Увы, тут он ошибался. После недолгой оттепели на долгие годы воцарилось в стране брежневское безвременье, не такое, правда, страшное, как период сталинской тирании.

Это, однако, вовсе не мешало органам по-прежнему преследовать всех тех, кто шагал не в ногу с режимом. Тому пример замечательный поэт Иосиф Бродский, вначале за свою «антисоветчину» угодивший в тюрьму, а затем, уже в спокойном 1972 году, изгнанный из России как антисоциальный элемент.

Супербдительный КГБ не обделял своим вниманием и подозрительных иностранцев. Когда уже после смерти Пастернака в 1960 году мой друг Рипеллино напечатал подборку его стихов, он предпослал ей коротенькое предисловие. И были в нем и такие слова:

«В другой стране такому поэту при жизни поставили бы памятник, а в Советском Союзе его, ошельмовав и затравив, преждевременно свели в могилу».

Сразу же верный друг Союза «замечательный славист» Анджело Мариа Рипеллино превратился в злобного антисоветчика и клеветника. В иностранной комиссии решено было отныне Рипеллино в Страну Советов не пускать, ибо он гнусно злоупотребил ее гостеприимством и открытостью. Ясное дело, верный служака Георгий Брейтбурд в стороне от поношения Рипеллино не остался, о чем Анджело и поведал мне в своем гневно-печальном письме 17 марта 1961 года:


«Дорогой Лев,

не писал тебе раньше потому, что меня не было в Риме. Я получил книгу о Мейерхольде и очень тебе за это благодарен. Увы, в мае приехать в Москву не смогу, хотя мне нужно непременно побывать там, чтобы закончить книгу о советском театре двадцатых годов.
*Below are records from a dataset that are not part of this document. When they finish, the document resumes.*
Lemma storeEntry_storedAs v q : storeEntry v = Some q -> storedAs v q.
Proof.
  unfold storeEntry, storedAs, field.
  destruct v as [| | | | | |fields]; try discriminate.
  destruct (assoc "questionItem" fields) as [[]|]; try discriminate.
  destruct (assoc "options" fields) as [[]|]; try discriminate.
  destruct (assoc "answer" fields) as [[]|]; try discriminate.
  intros [= <-]. simpl. auto.
Qed.

End LoaderMore.

(** X1. [validateQuestions] returns normally exactly when no entry lacks a
    string [questionItem], a string [answer] or an [options] array. *)
Theorem validateQuestions_accepts_iff_well_formed :
  forall data : list jsval,
    validateQuestions data = ok tt <-> existsb malformed data = false.
Proof. intros data. apply validateFrom_ok. Qed.

(** X2. When [validateQuestions] throws "Invalid question at index k", the
    entry at index [k] is malformed and every entry before it is well
    formed: the error names the first offending entry. *)
Theorem validateQuestions_reports_first_malformed :
  forall (data : list jsval) (k : nat),
    validateQuestions data = throw (InvalidQuestion k) ->
    exists q,
      data !! k = Some q
      /\ malformed q = true
      /\ existsb malformed (take k data) = false.
Proof.
  intros data k Hv.
  destruct (validateFrom_index data 0 k Hv) as (j & q & -> & Hq & Hm & Hb).
  exists q. auto.
Qed.
(** * HW11.PY: three solvers for one boundary-value problem

    The program solves  y'' + (x+1) y' - 2 y = (1 - x^2) e^(-x),
    y(0) = 1, y(1) = 2  on a uniform grid, by a shooting method, by
    central finite differences and by a least-squares fit of a cubic.

    The embedding keeps the data of the source: Python floats and
    NumPy float64 arrays are binary64 numbers ([PrimFloat.float]) and
    lists of them, a 2-d array is a list of rows, Python exceptions are
    values of [exn] threaded through an error monad, and the console
    and figure output of the script is a trace of events.

    Library routines the script calls but does not define (libm's
    [exp] and [pow], NumPy's reduction, and SciPy's [solve_ivp],
    [root_scalar], [minimize] and [solve]) are the fields of the class
    [Lib]; the functions of the source are defined over any instance.
    What the proofs need from a routine is stated as a named contract
    and taken as a hypothesis where it is used.  [RefLib] is an
    executable instance on which the contracts are proved. *)

From Stdlib Require Import ZArith List Floats Uint63 Lia Bool String.
From Stdlib Require Import FunctionalExtensionality.
From stdpp Require Import base list.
Сюда приезжали Эс. и Георгий и оба в стиле базарных торговцев обрушились на меня за мои статьи. Я им ответил подобающим образом — вульгарной критики я не признаю, а вот дружескую вполне принимаю.

Сервильность и ограниченность нашего толстяка Жоры меня буквально потрясла. Он дошел до того, что обвинил меня в „париолинизме“ (Париоли, как ты знаешь, — элегантный квартал в Риме). И все лишь потому, что мой стиль ярок и колоритен. А еще он упрекнул меня в том, что я пытаюсь включить русскую литературу в ткань общеевропейской литературы и искусства. Точно русская литература — это литература марсиан. Впрочем, обо всем в одном письме не расскажешь. Все-таки я не теряю надежды приехать в Москву на свои средства, избежав монопольной власти того, кто распоряжается у вас всеми итальянскими литературными делами. Моя любовь к русской литературе не должна быть задушена рукой Бюрократа. Но хватит об этом, и прости меня за эти жалобы.

Буду тебе благодарен, если пришлешь мне последние стихи Межирова и книгу Тендрякова „За бегущим днем“ — я выдвинул Тендрякова кандидатом на получение международной премии Форментор.

Самые теплые пожелания твоим близким, а тебя обнимаю.

Твой Анджело».


История эта имела неожиданное продолжение. Спустя полгода Брейтбурд вновь прилетел в Рим и вечером позвонил Рипеллино. К телефону подошел сам Анджело и на слова Жоры: «Могу я поговорить с Рипеллино»? — после короткой паузы ответил: «Париолинист Рипеллино просил передать, что его нет дома».

Сколько все-таки разноречий и многоточий уживается в одном человеке! Бравый чинодрал и наглый цензор Георгий Брейтбурд по-своему искренне любил итальянскую и русскую литературу. Писатель Карло Леви даже посвятил ему в своей книге «У России древнее сердце» целую главу.